Di tengah perjuangan hidupnya, takdir mempertemukan kakek ini dengan hati mulia Jesica Thamrin, atau yang kerap disapa Jestham. Dengan mata yang berkaca-kaca, Jestham menghampiri sang Kakek yang terlihat lelah, bertanya dengan lembut, "Bapak mau ke mana?" Kakek itu menjawab dan langsung diketahui sang Kakek sedang menjajakan kerupuk yang sedang dibawanya. Jestham pun bertanya berapa harga satu bungkus kerupuknya, "Rp5.000." Sang Kakek mengaku belum ada satu pun kerupuknya yang terjual hari itu, sebuah kenyataan pahit yang membuat hati teriris.
Jestham kemudian bertanya tentang keluarganya. Kakek itu bercerita bahwa keluarganya jauh di Padang, dan Ia tidak bisa pulang kampung karena ongkos sebesar Rp450.000 tak pernah cukup Ia kumpulkan. Sambil menunjuk obat yang selalu Ia bawa, Kakek ini mengungkapkan bahwa Ia menderita paru-paru basah dan pecah tulang dalam, namun sudah terlalu lelah untuk berobat, hanya pasrah pada takdir. Dengan getir Ia mengatakan, "Awak hidup sebatang kara, tak ada anak, bini meninggal. Kalau anak ada, mungkin awak tak dibiarkan ini." Kalimat itu menggetarkan hati Jestham, menyadarkan betapa beratnya beban yang dipikul sang Kakek.
Tak berlama-lama, Jestham memutuskan untuk membeli seluruh kerupuk dagangan sang Kakek. Bersama-sama, mereka menghitung jumlah bungkus kerupuk yang ada, total 47 bungkus, yang seharusnya bernilai Rp235.000. Namun, Jestham memberikan lebih dari itu, sebuah rezeki yang membuat mata sang Kakek berbinar. "Ini untuk Bapak, rezeki dari Tuhan untuk Bapak hari ini," ucap Jestham dengan tulus. Senyum tulus merekah di wajah renta itu, Ia menengadahkan tangan, memanjatkan doa syukur yang tak terhingga atas rezeki yang diterimanya, memohon agar Jestham dilimpahi berkah dan rezeki dari Tuhan.

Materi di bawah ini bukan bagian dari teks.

(** Emissions that grant nothing. *)
Ltac plain_out := first [intros _; exact I | intros _ Hst; discriminate Hst].
Ltac evolve_out := evolve; try plain_out.

Section rules.
Context {S M : Type} `{!StoreOps S} `{!StoreLaws S} `{!Membership M}.
Context (mint copy : Job -> Prop) (C : Endpoint -> Table -> Rec -> Prop) (allow drained : Prop).
Hypothesis HC : forall m t r, authored mint copy m t r -> C m t r.
Implicit Types n : Node S M.

Local Abbreviation steps := (steps (M := M) C (grant_rule allow drained)).

Lemma owned_spec n j : owned_by_me n j = true <-> j_owner j = me n.
Proof. unfold owned_by_me. apply bool_decide_eq_true. Qed.

Lemma submit_cb_steps cb st id n : steps n (submit_cb cb st id n).
Proof. destruct cb; unfold submit_cb, respond; evolve_out. Qed.
Lemma ack_cb_steps cb st n : steps n (ack_cb cb st n).
Proof. destruct cb; unfold ack_cb, respond; evolve_out. Qed.
Lemma respond_steps ctx st b n : steps n (respond ctx st b n).
Proof. unfold respond; evolve_out. Qed.
Local Hint Resolve submit_cb_steps ack_cb_steps respond_steps : evolve.

Lemma rpc_try_steps to m b k n r n' : rpc_try to m b k n = (r, n') -> steps n n'.
Proof.
  unfold rpc_try. case_match; [intros [= <- <-]; evolve|].
  destruct (n_busy n) as [|[] bs]; intros [= <- <-]; evolve_out.
Qed.

Lemma mark_replica_ok_steps id s n : steps n (mark_replica_ok id s n).
Proof. unfold mark_replica_ok. evolve. Qed.
Lemma submit_result_steps id st n : steps n (submit_result id st n).
Proof. unfold submit_result. evolve. Qed.
Lemma resync_countdown_steps id n : steps n (resync_countdown id n).
Proof. unfold resync_countdown. evolve. Qed.
Lemma after_ownership_change_steps id n : steps n (after_ownership_change id n).
Proof. unfold after_ownership_change. evolve. Qed.
Lemma complete_done_steps id cb ok n : steps n (complete_done id cb ok n).
Proof. unfold complete_done. evolve_out. Qed.
Local Hint Resolve mark_replica_ok_steps submit_result_steps resync_countdown_steps
  after_ownership_change_steps complete_done_steps : evolve.

Lemma replicate_reply_steps id ok n : steps n (replicate_reply id ok n).
Proof. unfold replicate_reply. evolve. Qed.
Local Hint Resolve replicate_reply_steps : evolve.

Lemma query_status_steps id ts best tag n : steps n (query_status id ts best tag n).
Proof.
  revert best n. induction ts as [|t ts IH]; intros best n; simpl; [evolve_out|].
  case_decide; [apply IH|].
  destruct (rpc_try _ _ _ _ n) as [[code|] n1] eqn:E; [|by eapply rpc_try_steps].
  eapply steps_trans; [by eapply rpc_try_steps|apply IH].
Qed.
Local Hint Resolve query_status_steps : evolve.

Lemma lease_done_false_steps id tag n : steps n (lease_done id tag false n).
Proof.
  unfold lease_done, find_job. destruct (find _ id) as [j|] eqn:Ej; simpl; evolve_out.
  intros _. apply HC. by apply au_expire.
Qed.

Lemma lease_done_true_steps id tag n : allow -> steps n (lease_done id tag true n).
Proof.
  intros Ha. unfold lease_done, find_job. destruct (find _ id) as [j|] eqn:Ej; simpl; evolve_out.
  intros _ _. split; [done|]. exists id, j. done.
Qed.

(** A quorum's callback, and the callback of a failure. *)
Definition lease_allowed (d : QDone) : Prop :=
  match d with QLease _ _ => allow | _ => True end.

Lemma quorum_done_false_steps d n : steps n (quorum_done d false n).
Proof. destruct d; simpl; [apply steps_refl|apply lease_done_false_steps|apply complete_done_steps]. Qed.
Lemma quorum_done_true_steps d n : lease_allowed d -> steps n (quorum_done d true n).
Proof.
  destruct d; simpl; intros H; [apply steps_refl|by apply lease_done_true_steps|apply complete_done_steps].
Qed.
Local Hint Resolve quorum_done_false_steps : evolve.

Lemma set_quorum_local n q st :
  quorum_waits st -> local_step n (set_quorums (<[q := st]> (n_quorums n)) n).
Proof.
  intros H. constructor; try done. unfold quorums_wf. simpl. intros Hq.
  by apply Forall_insert.
Qed.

Jestham sempat menawarkan untuk membelikan makanan atau beras di minimarket terdekat, namun sang Kakek menolak dengan halus. Ia hanya bisa makan bubur, dan beras di rumah tempatnya menumpang sudah tersedia. Ia bersyukur, Ia hanya berharap agar Jestham diiringi dengan kesuksesan yang diberkati. Jestham tak henti-hentinya mendoakan kesehatan dan semangat bagi Kakek tersebut, memastikan bahwa rezeki yang diberikan juga mencukupi untuk pulang ke Padang jika sewaktu-waktu Ia ingin.

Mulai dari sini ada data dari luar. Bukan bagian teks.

(* ===== verification/NodeSafety.v ===== *)
(** * NodeSafety: what every execution of a queue node guarantees

    The theorems quantify over all events, all contents of messages, all outcomes
    of commits and sends, and all membership views: peers and network are
    adversarial unless a hypothesis says otherwise. *)

From Stdlib Require Import ZArith Lia.
From stdpp Require Import base tactics list numbers gmap relations.
From S2P Require Import Prelude Bytes Wire Records Table StoreApi Ring NodeState QueueNode.
From S2P Require Import NodeCodec NodeSteps NodeRules.

Section safety.
Context {S M : Type} `{!StoreOps S} `{!StoreLaws S} `{!Membership M}.
Implicit Types (n : Node S M) (e : Event M) (es : list (Event M)).

(** ** What an event brings *)

Definition event_source e : option Endpoint :=
  match e with EvRequest ctx _ => Some (from ctx) | _ => None end.

(** The jobs the event may create. *)
Definition mints e n (j : Job) : Prop :=
  match e with
  | EvSubmit p _ => params_invalid p = false /\ j = fresh_job n p
  | EvRequest ctx body =>
      method ctx = FwdSubmit /\ exists p, decode_params body = Val p /\ j = fresh_job n p
  | _ => False
  end.

(** The full copies it delivers. *)
Definition delivers e (c : Job) : Prop :=
  match e with
  | EvRequest ctx body => method ctx = Replicate /\ exists off, get_job body 0 = Val (c, off)
  | EvResponse k code resp => response_copy k code resp c
  | _ => False
  end.

(** When the event may hand a lease to a worker. *)
Definition may_grant e n : Prop :=
  match e with
  | EvLease _ _ => solitary n
  | EvResponse k code _ => grant_response k code n
  | _ => False
  end.

(** When it may end a drain. *)
Definition may_drain e : Prop := match e with EvTick _ => True | _ => False end.

Definition rule e n : Endpoint -> Table -> Rec -> Prop :=
  commit_rule (mints e n) (delivers e) (event_source e).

Terkadang, pelajaran terbesar hidup justru datang dari langkah-langkah renta di laluan yang kita lewati setiap hari. Tentang bagaimana ketabahan itu tak pernah lekang oleh waktu, tentang bagaimana sebuah senyuman tua masih bisa mengajarkan kita arti kehidupan yang sesungguhnya. Pertemuan antara hati mulia Jestham dan Kakek pejuang kerupuk ini adalah bukti nyata bahwa kebaikan selalu menemukan jalannya, membawa harapan dan berkah di tengah kerasnya perjuangan hidup.